_Problem to work on:_
Only the lines containing "mkRun" should appear in the answer, copied from the listing below.
▶
(** [extract_audio] as the composition of its stages. *)
Lemma extract_audio_eq :
  extract_audio w u od f q h fs =
  let d := ensure_output_dir w od h fs in
  match result d with
  | Ret (Some b) => mkRun (Ret b) (fs_after d) (calls d) (banner u od f q ++ printed d)
  | Ret None =>
      let m := extract_with_module w u od f q (h ++ calls d) (fs_after d) in
      match result m with
      | Raise (ImportError _) =>
          let c := extract_with_command w u od f q ((h ++ calls d) ++ calls m) (fs_after m) in
          mkRun (result c) (fs_after c) (calls d ++ calls m ++ calls c)
            (banner u od f q ++ printed d ++ printed m ++ printed c)
      | Raise e =>
          mkRun (Ret false) (fs_after m) (calls d ++ calls m)
            (banner u od f q ++ printed d ++ printed m ++ unknown_error_lines e)
      | o => mkRun o (fs_after m) (calls d ++ calls m) (banner u od f q ++ printed d ++ printed m)
      end
  | Raise e => mkRun (Raise e) (fs_after d) (calls d) (banner u od f q ++ printed d)
  | Exit c => mkRun (Exit c) (fs_after d) (calls d) (banner u od f q ++ printed d)
  end.
Proof.
  wp_eq. unfold extract_audio.
  do 14 wp_step.
  apply wp_bind, wp_use. intros d ->.
  destruct (ensure_output_dir w od h fs) as [[[b|]|e|c] fs1 c1 p1]; wp_simpl; try done.
  { by wp_run. }
  apply wp_try_except, wp_use. intros m ->.
  destruct (extract_with_module w u od f q (h ++ c1) fs1) as [[b|e|c] fs2 c2 p2];
    wp_simpl; try done.
  destruct e; wp_simpl.
  1: apply wp_use; intros c ->;
     by destruct (extract_with_command w u od f q ((h ++ c1) ++ c2) fs2).
  all: wp_run; by rewrite <- ?app_assoc.
Qed.

End Extractor.

(** Every path through [extract_audio]: one goal per combination of
    answers of the environment, with the run written out. *)
Ltac run_simpl :=
  cbv beta iota zeta delta [result fs_after calls printed banner unknown_error_lines
    command_lines module_lines];
  cbn [app].

Ltac run_cases :=
  run_simpl;
  repeat (match goal with
          | |- context [match ?x with _ => _ end] =>
              lazymatch x with
              | context [match _ with _ => _ end] => fail
              | _ => destruct x eqn:?
              end
          end;
          run_simpl).

Ltac extract_audio_cases P R :=
  change (P R);
  rewrite extract_audio_eq; cbv zeta;
  rewrite ensure_output_dir_eq, ?extract_with_module_eq; cbv zeta;
  rewrite ?extract_with_command_eq; cbv zeta;
  run_cases;
  subst P; cbv beta; run_simpl; obs_simpl.

Section ExtractorRuns.

Variable w : World.
Variables (u od f q : string) (h : list event) (fs : gmap string node).

Let R := extract_audio w u od f q h fs.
◀
_Answer to the problem:_
  | Ret (Some b) => mkRun (Ret b) (fs_after d) (calls d) (banner u od f q ++ printed d)
          mkRun (result c) (fs_after c) (calls d ++ calls m ++ calls c)
          mkRun (Ret false) (fs_after m) (calls d ++ calls m)
      | o => mkRun o (fs_after m) (calls d ++ calls m) (banner u od f q ++ printed d ++ printed m)
  | Raise e => mkRun (Raise e) (fs_after d) (calls d) (banner u od f q ++ printed d)
  | Exit c => mkRun (Exit c) (fs_after d) (calls d) (banner u od f q ++ printed d)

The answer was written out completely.